- Area: US Northeast
- Members: 11,275 (2025)
- Stakes: 3
- Wards: 17
- Branches: 9
- Total Congregations: 26
- FamilySearch Centers: 10

= The Church of Jesus Christ of Latter-day Saints in Maine =

The Church of Jesus Christ of Latter-day Saints in Maine refers to the Church of Jesus Christ of Latter-day Saints (LDS Church) and its members in Maine. Official church membership as a percentage of general population was 0.81% in 2014. According to the 2014 Pew Forum on Religion & Public Life survey, roughly 2% of Mainers self-identify themselves most closely with the LDS Church.

The LDS Church is the 6th largest denomination in Maine.

==History==

In June, 1832, the first recorded Latter-day Saint missionaries – Horace Cowen and Hazen Aldrich, visited Maine. They lodged in the home of Daniel Bean, Jr., who lived in an unorganized territory "just north of Lake Umbagog." Missionaries of all denominations were "usually welcomed" by the community, "for the news they brought from the 'civilized' world, and for many the preaching provided a change from the daily round of farm work and homemaking chores."

Cowen and Aldrich's preaching "was so well received that the Mormons soon organized a church of a large number of members, entirely breaking up the Free Will Baptists and the Congregationalists."

On September 19, 1832, missionaries Orson Hyde and Samuel Smith crossed the Piscataqua River and entered Maine.
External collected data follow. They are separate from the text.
(* ===== verification/TraceControlDryRun.v ===== *)
(** * The trace-control dry run ([scripts/run_trace_control_dry_run.py])

    The script drives a fresh governed store under a clock it sets itself, so
    the outside world of the store is that clock: the content of the script's
    one-element list, in microseconds.  The temporary directory and the file the
    report goes to are the host's; [start] and [commit] are SQLite's BEGIN
    IMMEDIATE and COMMIT, which may fail. *)

From Stdlib Require Import Lia ZArith Ascii String.
From stdpp Require Import base option strings gmap list.
From S2P Require Import Prelude PyStr PyFloat Json StateSchema TraceLedger PyTime Effects GovernedStore.

Local Open Scope string_scope.

(** [needle in text]. *)
Definition contains (needle text : string) : bool :=
  match String.index 0 needle text with Some _ => true | None => false end.

(** 2026-09-23 00:00 UTC. *)
Definition START : Z := 739881 * MICROS_PER_DAY.
Definition SOURCE_ID : string := "c3r_fixture_review".
Definition TASK_ID : string := "fixture_task_001".

(** [_trace(run_id, **changes)] for the two fields the script changes. *)
Definition fixture_trace (run_id status : string) (artifact_refs : list string) : DecisionTrace :=
  mkTrace run_id "aaaaaaaaaaaaaaaaaaaaaaaaaaaaaaaaaaaaaaaaaaaaaaaaaaaaaaaaaaaaaaaa" "internal" "fixture_only"
    ["recommend"] {["route" := [float_of_decimal 8 (-1); float_of_decimal 2 (-1)]]}
    {["selected_lower_bound" := float_of_decimal 3 (-1)]} (Some "recommend") "verified"
    {["latency_ms" := fone]} {["status" := SStr status]} artifact_refs.

Definition plain_fixture (run_id : string) : DecisionTrace := fixture_trace run_id "fixture_only" [].

(** [_rejects(callback, expected_reason)]. *)
Definition rejects {W A} (callback : io W A) (expected_reason : string) : io W bool :=
  io_try (_ ← callback; mret false) [ValueError] (fun error => mret (contains expected_reason (exn_msg error))).

Definition not_verified : list string :=
  ["deployed encryption and IAM"; "read/export access audit";
   "daily scheduler and deletion of backups or replicas"; "independent ledger-head anchor";
   "alert delivery and rollback"; "live internal-task provenance or outcomes"].

Definition dry_run_report (checks : list (string * bool)) : json :=
  JObj [("evidence_kind", JStr "non_sensitive_local_fixture_dry_run");
        ("live_trace_collection_enabled", JBool false);
        ("source", JStr SOURCE_ID);
        ("task_population", JStr "one C3R-authored synthetic fixture; no customer or product records");
        ("checks", JObj (map (fun '(name, passed) => (name, JBool passed)) checks));
        ("all_local_checks_passed", JBool (forallb snd checks));
        ("not_verified_by_this_run", JArr (map JStr not_verified))].

Section dry_run.
Context (start commit : io Z unit).

(** The list [clock] and the lambda over it. *)
Definition clock : io Z datetime := fun e => (Ok (mkDatetime e (Some 0%Z)), e).
Definition set_clock (t : Z) : io (GovDb * Z) unit := fun '(db, _) => (Ok tt, (db, t)).

Definition grant : result SourceGrant := make_grant (mkGrant SOURCE_ID "c3r_review_fixture" {[TASK_ID]} true).

Section store.
Context (grants : gmap string SourceGrant).

Definition collect (t : DecisionTrace) (source_id : string) : io (GovDb * Z) LedgerRecord :=
  append clock start commit grants t source_id TASK_ID.

Definition count_records : io (GovDb * Z) Z := rs ← store_records; mret (lenZ rs).

Definition store_verifies : io (GovDb * Z) bool := fun s => (verify (fst s), s).

(** The body of the [with] statement. *)
Definition drill : io (GovDb * Z) (list (string * bool)) :=
  first ← collect (plain_fixture "fixture_run_001") SOURCE_ID;
  n1 ← count_records;
  unapproved ← rejects (collect (plain_fixture "fixture_run_002") "customer_logs") "unapproved source or task";
  free_text ← rejects (collect (fixture_trace "fixture_run_003" "email me at a@example.com" []) SOURCE_ID) "redaction";
  artifact ← rejects (collect (fixture_trace "fixture_run_004" "fixture_only" ["private_artifact"]) SOURCE_ID) "redaction";
  n2 ← count_records;
  _ ← set_clock (START + 31 * MICROS_PER_DAY);
  overdue ← rejects (collect (plain_fixture "fixture_run_005") SOURCE_ID) "retention purge overdue";
  purged ← purge_expired clock start commit;
  ok1 ← store_verifies;
  n3 ← count_records;
  second ← collect (plain_fixture "fixture_run_006") SOURCE_ID;
  ok2 ← (if String.eqb (previous_hash second) (record_hash first) then store_verifies else mret false);
  mret [("approved_fixture_admitted", Z.eqb n1 1);
        ("unapproved_source_rejected", unapproved);
        ("free_text_rejected", free_text);
        ("artifact_reference_rejected", artifact);
        ("rejected_rows_not_persisted", Z.eqb n2 1);
        ("overdue_purge_blocks_collection", overdue);
        ("local_expired_row_purged", Z.eqb purged 1);
        ("checkpoint_chain_verifies", ok1 && Z.eqb n3 0);
        ("post_purge_chain_continues", ok2)].
End store.

(** [run]: the checks, and the store and clock at the end. *)
Definition dry_run : result (list (string * bool)) * (GovDb * Z) :=
  (g ← lift grant; grants ← lift (open_store [g] fresh_store); drill grants) (fresh_store, START).

(** [main]: the report is written whatever it says; a failed check ends the
    script with [SystemExit]. *)
Definition dry_run_main {E} (write_report : json -> io E unit) : io E unit :=
  checks ← lift (fst dry_run);
  _ ← write_report (dry_run_report checks);
  lift (raise_if (negb (forallb snd checks)) OtherException "local trace-control dry run failed").
End dry_run.

(** ** Properties *)

(** A write that may fail, before or at its commit, has not happened. *)
Definition no_failure : io Z unit := mret tt.

(** The store after the drill. *)
Definition drilled : GovDb := fst (snd (dry_run no_failure no_failure)).

Lemma drill_runs :
  fst (dry_run no_failure no_failure)
  = Ok (map (fun name => (name, true))
      ["approved_fixture_admitted"; "unapproved_source_rejected"; "free_text_rejected";
       "artifact_reference_rejected"; "rejected_rows_not_persisted"; "overdue_purge_blocks_collection";
       "local_expired_row_purged"; "checkpoint_chain_verifies"; "post_purge_chain_continues"]).
Proof. vm_compute. reflexivity. Qed.

Lemma main_writes start commit {E} (write_report : json -> io E unit) checks w :
  fst (dry_run start commit) = Ok checks -> forallb snd checks = true ->
  dry_run_main start commit write_report w = write_report (dry_run_report checks) w.
Proof.
  intros H Hall. unfold dry_run_main, mbind, io_bind, lift. rewrite H, Hall.
  by destruct (write_report _ w) as [[[]|x] w'].
Qed.

Lemma main_fails start commit {E} (write_report : json -> io E unit) x w :
  fst (dry_run start commit) = Raise x -> dry_run_main start commit write_report w = (Raise x, w).
Proof. intros H. unfold dry_run_main, mbind, io_bind, lift. by rewrite H. Qed.

(** ** Failing databases

    [or_fails m m0]: from every state [m] behaves as [m0], or raises something the
    script does not take for a rejection. *)
Section failures.
Context {W : Type}.

Definition or_fails {A} (m m0 : io W A) : Prop :=
  forall s, m s = m0 s \/ exists e s', m s = (Raise e, s') /\ caught_by [ValueError] (exn_class e) = false.

Lemma or_fails_refl {A} (m : io W A) : or_fails m m.
Proof. by left. Qed.

Lemma or_fails_bind {A B} (m m0 : io W A) (f f0 : A -> io W B) :
  or_fails m m0 -> (forall a, or_fails (f a) (f0 a)) -> or_fails (m ≫= f) (m0 ≫= f0).
Proof.
  intros Hm Hf s. unfold mbind, io_bind. destruct (Hm s) as [->|(e & s' & -> & He)]; [|right; eauto].
  destruct (m0 s) as [[a|e] s1]; [apply Hf|by left].
Qed.

Lemma or_fails_rejects {A} (m m0 : io W A) reason : or_fails m m0 -> or_fails (rejects m reason) (rejects m0 reason).
Proof.
  intros Hm s. unfold rejects, io_try, mbind, io_bind. destruct (Hm s) as [->|(e & s' & -> & He)]; [by left|].
  right. rewrite He. eauto.
Qed.

Lemma or_fails_if {A} (b : bool) (m m0 n : io W A) : or_fails m m0 -> or_fails (if b then m else n) (if b then m0 else n).
Proof. destruct b; [done|intros _; apply or_fails_refl]. Qed.
End failures.

(** Descends through two computations of the same shape. *)
Ltac or_fails_step :=
  lazymatch goal with
  | |- or_fails ?m ?m => apply or_fails_refl
  | |- or_fails (rejects _ _) _ => apply or_fails_rejects
  | |- or_fails (mbind _ _) _ => apply or_fails_bind; [|intros ?]
  | |- or_fails (if _ then _ else _) _ => apply or_fails_if
  | |- _ => solve [eauto]
  end.

Section faulty_store.
Context (start commit : io Z unit).

(** The statements leave the script's clock alone and fail with database errors. *)
Definition database_statement (m : io Z unit) : Prop :=
  forall e, m e = (Ok tt, e) \/ exists x e', m e = (Raise x, e') /\ caught_by [ValueError] (exn_class x) = false.

Hypothesis start_fails : database_statement start.
Hypothesis commit_fails : database_statement commit.

Lemma or_fails_atomically {A} (f : GovDb -> result (A * GovDb)) :
  or_fails (atomically start commit (gov_exchange f)) (atomically no_failure no_failure (gov_exchange f)).
Proof using start_fails commit_fails.
  intros [db e]. unfold atomically, no_failure. cbn [mret io_ret].
  destruct (start_fails e) as [->|(x & e' & -> & Hx)]; [|right; eauto].
  unfold gov_exchange. destruct (f db) as [[a db']|y]; [|by left].
  destruct (commit_fails e) as [->|(x & e' & -> & Hx)]; [by left|right; eauto].
Qed.
Hint Resolve or_fails_atomically : core.

Lemma or_fails_collect grants t source_id :
  or_fails (collect start commit grants t source_id) (collect no_failure no_failure grants t source_id).
Proof using start_fails commit_fails. unfold collect, append. repeat or_fails_step. Qed.
Hint Resolve or_fails_collect : core.

Lemma or_fails_drill grants : or_fails (drill start commit grants) (drill no_failure no_failure grants).
Proof using start_fails commit_fails. unfold drill, purge_expired. repeat or_fails_step. Qed.

Lemma faulty_dry_run :
  fst (dry_run start commit) = fst (dry_run no_failure no_failure)
  \/ exists x, fst (dry_run start commit) = Raise x /\ caught_by [ValueError] (exn_class x) = false.
Proof using start_fails commit_fails.
  assert (H : or_fails (g ← lift grant; grants ← lift (open_store [g] fresh_store); drill start commit grants)
                (g ← lift grant; grants ← lift (open_store [g] fresh_store); drill no_failure no_failure grants)).
  { apply or_fails_bind; [apply or_fails_refl|]. intros g. apply or_fails_bind; [apply or_fails_refl|].
    intros grants. apply or_fails_drill. }
  unfold dry_run. destruct (H (fresh_store, START)) as [->|(x & s & -> & Hx)]; [by left|right; eauto].
Qed.

(** C26: The dry run is decisive.  Whatever the database does, short of changing the
    script's clock, the script either ends with the database's error before any
    report is written, or reports that all nine checks of the governed store passed
    and ends normally: the append of an approved fixture, the four refusals, the
    purge and the continued chain all hold of the store, and a failing statement is
    never taken for a rejection. *)
Theorem dry_run_is_decisive {E} (write_report : json -> io E unit) w :
  (exists x, dry_run_main start commit write_report w = (Raise x, w) /\ caught_by [ValueError] (exn_class x) = false)
  \/ exists checks, fst (dry_run start commit) = Ok checks /\ length checks = 9
       /\ Forall (fun c => snd c = true) checks
       /\ dry_run_main start commit write_report w = write_report (dry_run_report checks) w.
Proof using start_fails commit_fails.
  destruct faulty_dry_run as [H|(x & H & Hx)].
  - right. rewrite drill_runs in H. eexists. split; [exact H|]. split; [reflexivity|].
    split; [by repeat constructor|]. by apply (main_writes start commit).
  - left. exists x. split; [by apply main_fails|exact Hx].
Qed.
End faulty_store.

(** A database whose every statement fails, and one that never does. *)
Definition failing_statement : io Z unit := fun e => (raise SqliteError "database is locked", e).

Lemma dry_run_is_decisive_witness :
  fst (dry_run_main no_failure no_failure (fun report (w : list json) => (Ok tt, report :: w)) [])
  = Ok tt
  /\ exists x, fst (dry_run_main failing_statement no_failure (fun report (w : list json) => (Ok tt, report :: w)) [])
     = Raise x.
Proof.
  assert (H0 : database_statement no_failure) by (intros e; left; reflexivity).
  assert (H1 : database_statement failing_statement)
    by (intros e; right; exists (Exn SqliteError "database is locked"), e; split; reflexivity).
  split.
  - destruct (dry_run_is_decisive no_failure no_failure H0 H0 (fun report (w : list json) => (Ok tt, report :: w)) [])
      as [(x & H & _)|(checks & _ & _ & _ & H)].
    + vm_compute in H. discriminate H.
    + rewrite H. reflexivity.
  - destruct (dry_run_is_decisive failing_statement no_failure H1 H0
      (fun report (w : list json) => (Ok tt, report :: w)) []) as [(x & H & _)|(checks & H & _)].
    + exists x. rewrite H. reflexivity.
    + vm_compute in H. discriminate H.
Defined.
Shortly after, a branch was established in the Saco-Biddeford area. Other branches followed, and in 1835, members of the newly organized Quorum of the Twelve Apostles met in Farmington to establish the Maine Conference which, at the time, consisted of 4 branches and 100 members.

By 1844, 500 persons were baptized. Most migrated west during this time to join the main body of the church. Peter Smith Bean, the son of Daniel Bean Jr., later would recall about his community: "“They took whole families . . . . Half the settlers left and were believers in the Mormon doctrine.”

==Stakes==

As of July 2026, the following stakes have congregations in Maine:

| Stake | Organized | Mission | Temple |
|---|---|---|---|
| Augusta Maine Stake | 23 June 1968 | New Hampshire Manchester | Boston Massachusetts |
| Bangor Maine Stake | 20 April 1986 | New Hampshire Manchester | Boston Massachusetts |
| Exeter New Hampshire Stake* | 6 Sep 1981 | New Hampshire Manchester | Boston Massachusetts |
| Portland Maine Stake | 8 June 2025 | New Hampshire Manchester | Boston Massachusetts |

- Stake outside of Maine with a congregation within Maine

==Mission==
Most of the state is in the New Hampshire Manchester Mission with the far eastern side being in the Canada Montreal Mission.

==Temples==
Most of the state is in the Boston Massachusetts Temple District with the far eastern side being in the Halifax Nova Scotia Temple District.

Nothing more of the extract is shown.